Three cases — commit-from-agent-WT (allow), main-WT-no-siblings (allow), main-WT-with-active-agent (refuse) — all run against disposable temp git repos. No build artifacts, no network.

Cleaning up stale agent state

After a batch of agent runs, worktrees whose agent process has exited but whose .git/worktrees/<id>/locked file still holds a dead PID will block git worktree list --porcelain output and slow down the host-side guard. Similarly, git stashes created during agent navigation on master or on branches that already exist locally accumulate noise in git stash list.

Use the bundled utility to prune both in one pass:

# Preview what would be removed (no changes made)
bash scripts/dev/cleanup-agent-state.sh --dry-run

# Apply — removes dead-PID agent-* worktrees + redundant stashes
bash scripts/dev/cleanup-agent-state.sh

The script:

  • Removes agent-* worktrees whose lock-file PID returns kill -0 failure.
  • Drops stashes on master, (no branch) (detached HEAD), or branches that still exist locally (where the stash is redundant).
  • Never touches worktrees owned by alive PIDs or stashes on branches that no longer exist locally (the only surviving copy of that work).
  • Run from any worktree of the repo; git -C <root> is used throughout.

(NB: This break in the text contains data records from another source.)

(** ** Witnesses: a first opening, an observation, its sending and its receipt *)

Definition sample_base : Json :=
  JObject (obj_of
    [("messageType", JString tire_type); ("unitSystemUid", JString (unit_system_uid sample_metadata));
     ("unitRole", JString (unit_role sample_metadata)); ("serviceVersion", JString (service_version sample_metadata));
     ("serviceProfile", JString "v1"); ("serviceInstance", JObject (instance_object sample_instance))]%string).
Definition sample_binding : Json :=
  JArray [JString (unit_system_uid sample_metadata); JString tire_type; JObject (instance_object sample_instance)].
Definition sample_content : Json := catch_all (snapshot 0 false (initial_facts true)) JNull.
Definition sample_wall : Z := 1767225600000.
Definition sample_stream : Stream := (open_stream Succeeds sample_base None (Some "torn"%string)).1.
Definition sample_observed : Stream := (observe Succeeds sample_content sample_wall 10 sample_stream).1.
Definition sample_offered : Stream := (stream_offer Succeeds sample_observed).1.
Definition offered_text (r : outcome (option string)) : string :=
  match r with Done (Some t) => t | _ => EmptyString end.
Definition sample_text : string := offered_text (stream_offer Succeeds sample_observed).2.
Definition sample_receipt : string :=
  catch_all (m ← parse_json sample_text 8192; k ← validate m; h ← jat "contentSha256" m;
    canonical (JObject (obj_of
      [("schemaVersion", JInt 1); ("contractVersion", JString "1.0.0"); ("receiptId", JString "6ba7b810-9dad-11d1-80b4-00c04fd430c8");
       ("messageKeySha256", JString k); ("contentSha256", h); ("state", JString "DURABLE_ACCEPTED");
       ("receivedAt", JString "2026-01-01T00:00:00.000Z")]%string))) EmptyString.
Lemma sample_instance_fits d : 1 <= d -> fits d (JObject (instance_object sample_instance)).
Proof. apply instance_fits. Qed.
Lemma sample_base_fits : fits 2 sample_base.
Proof. pose proof (sample_instance_fits 1 ltac:(lia)). unfold sample_base. fits_tac. Qed.
Lemma sample_allocation : allocation sample_base = Ok sample_binding.
Proof. vm_compute. reflexivity. Qed.
Lemma sample_first_fits : fits maximum_depth (ledger_json sample_binding 0 0 []).
Proof.
  apply (fits_weaken 3); [|by vm_compute]. pose proof (sample_instance_fits 1 ltac:(lia)).
  assert (fits 2 sample_binding).
  { apply fits_array; [lia|]. repeat (apply Forall_cons; split; [fits_tac|]). by constructor. }
  assert (fits 2 (JArray [])) by (apply fits_array; [lia|constructor]). unfold ledger_json. fits_tac.
Qed.
Lemma sample_opened : open_stream Succeeds sample_base None (Some "torn"%string) = (sample_stream, Done tt) /\
  working sample_binding sample_stream /\ pending_of (ledger sample_stream) = Ok [].
Proof.
  destruct (open_loaded sample_base sample_binding None (Some "torn"%string) (ledger_json sample_binding 0 0 []) 0
    (catch_all (next ← next_generation sample_binding (ledger_json sample_binding 0 0 []); canonical next) EmptyString)
    sample_base_fits sample_allocation) as (s & E & H & _ & _ & Hp);
    [reflexivity|vm_compute; reflexivity|exact sample_first_fits|vm_compute; reflexivity|by vm_compute
    |vm_compute; reflexivity|vm_compute; discriminate|].
  unfold sample_stream. rewrite E. split; [reflexivity|split; [exact H|]]. cbn [fst]. rewrite Hp. reflexivity.
Qed.
Lemma sample_content_fits : fits 2 sample_content.
Proof.
  split; [|vm_compute; discriminate].
  assert (H : parse_json (catch_all (canonical sample_content) EmptyString) 8192 = Ok sample_content) by (vm_compute; reflexivity).
  apply fits_parse in H. by destruct H.
Qed.
Lemma sample_fresh_identity : fresh_identity sample_stream sample_content sample_wall.
Proof.
  destruct sample_opened as (_ & _ & Hp). intros bytes m p e m' _ _ H He. rewrite Hp in H. apply Ok_inj in H as <-. by apply elem_of_nil in He.
Qed.
Lemma observe_keeps_attempted_witness :
  exists s', observe Succeeds sample_content sample_wall 10 sample_stream = (s', Done true) /\
    exists kept, keeps [] kept /\ added sample_stream s' sample_content 10 kept.
Proof.
  destruct sample_opened as (_ & Hw & Hp).
  pose proof (observe_keeps_attempted sample_binding Succeeds sample_content sample_wall 10 sample_stream Hw
    sample_content_fits sample_fresh_identity) as H.
  destruct (observe Succeeds sample_content sample_wall 10 sample_stream) as [s' r] eqn:E.
  assert (X : r = Done true) by (change r with (s', r).2; rewrite <- E; vm_compute; reflexivity). subst r.
  destruct H as (p & kept & H1 & H2 & H3). rewrite Hp in H1. apply Ok_inj in H1 as <-.
  exists s'. split; [reflexivity|]. exists kept. split; [exact H2|exact H3].
Defined.
Lemma sample_observe_run : observe Succeeds sample_content sample_wall 10 sample_stream = (sample_observed, Done true).
Proof.
  unfold sample_observed. destruct (observe _ _ _ _ sample_stream) as [s' r] eqn:E. f_equal.
  change r with (s', r).2. rewrite <- E. vm_compute. reflexivity.
Qed.
Lemma sample_observed_working : working sample_binding sample_observed.
Proof.
  destruct sample_opened as (_ & Hw & _).
  apply (left_working sample_binding sample_stream sample_observed true). rewrite <- sample_observe_run.
  exact (observe_left _ _ _ _ _ _ Hw sample_content_fits sample_fresh_identity).
Qed.
Lemma sample_offer_run : stream_offer Succeeds sample_observed = (sample_offered, Done (Some sample_text)).
Proof.
  unfold sample_offered, sample_text. destruct (stream_offer Succeeds sample_observed) as [s' r] eqn:E. f_equal.
  assert (X : match r with Done (Some _) => True | _ => False end) by (change r with (s', r).2; rewrite <- E; vm_compute; exact I).
  destruct r as [[t|]|e|]; [reflexivity|destruct X..].
Qed.
Lemma offer_durable_witness : offered sample_binding sample_offered sample_text.
Proof.
  pose proof (offer_durable sample_binding Succeeds sample_observed sample_observed_working) as H.
  rewrite sample_offer_run in H. exact H.
Defined.
Lemma sample_offered_working : working sample_binding sample_offered.
Proof.
  apply (left_working sample_binding sample_observed sample_offered (Some sample_text)). rewrite <- sample_offer_run.
  exact (offer_left _ _ _ sample_observed_working).
Qed.
Lemma accept_first_witness :
  exists s' e rest, stream_accept Succeeds sample_text 201 sample_receipt sample_offered = (s', Done true) /\
    receipted sample_text sample_receipt 201 e /\ pending_of (ledger s') = Ok rest.
Proof.
  pose proof (accept_first sample_binding Succeeds sample_text 201 sample_receipt sample_offered sample_offered_working) as H.
  destruct (stream_accept Succeeds sample_text 201 sample_receipt sample_offered) as [s' r] eqn:E.
  assert (X : r = Done true) by (change r with (s', r).2; rewrite <- E; vm_compute; reflexivity). subst r.
  destruct H as (e & rest & _ & H2 & H3). exists s', e, rest. split; [reflexivity|split; [exact H2|exact H3]].
Defined.
(** The sync fails: the file has the new ledger, the stream is poisoned. *)
Lemma stream_safe_witness :
  let s' := (run_op SyncFails Offer sample_observed).1 in
  poisoned s' = true /\ exists l, stored sample_binding (stream_file s') l.
Proof.
  pose proof (stream_safe sample_binding SyncFails Offer sample_observed sample_observed_working I) as H.
  cbv zeta. split; [vm_compute; reflexivity|]. destruct (run_op SyncFails Offer sample_observed) as [s' r]. exact (proj1 H).
Defined.
Lemma stream_reopens_witness :
  exists s, open_stream Succeeds sample_base (stream_file sample_observed) None = (s, Done tt) /\
    at_integer "generation" (ledger s) = Ok 2 /\ pending_of (ledger s) = pending_of (ledger sample_observed).
Proof.
  destruct (stream_reopens sample_base sample_binding (stream_file sample_observed) None (ledger sample_observed) 1
    (catch_all (next ← next_generation sample_binding (ledger sample_observed); canonical next) EmptyString)
    (working_stored _ _ sample_observed_working) sample_base_fits sample_allocation) as (s & H1 & _ & H2 & _ & H3);
    [vm_compute; reflexivity|by vm_compute|vm_compute; reflexivity|vm_compute; discriminate|].
  exists s. split; [exact H1|split; [exact H2|exact H3]].
Defined.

Run it after every significant multi-agent session or when git worktree list shows more than a handful of agent-* entries.

Why two layers and not just one

Layer 1 alone (agent-side discipline) is fragile: agents drift because their harness's shell state resets, or because a cd did not survive, or because the harness silently retried in a fresh process group. Telling the agent "be more careful" doesn't scale.

Layer 2 alone (host-side guard) leaves a window: between the agent issuing the wrong git add and the pre-commit hook firing, the agent has already staged files in the main checkout's index. The hook prevents the commit, but the staged state can still confuse the human. Process-side discipline avoids the staging in the first place.

Both layers run together. The guard is the safety net that catches the cases the agent missed.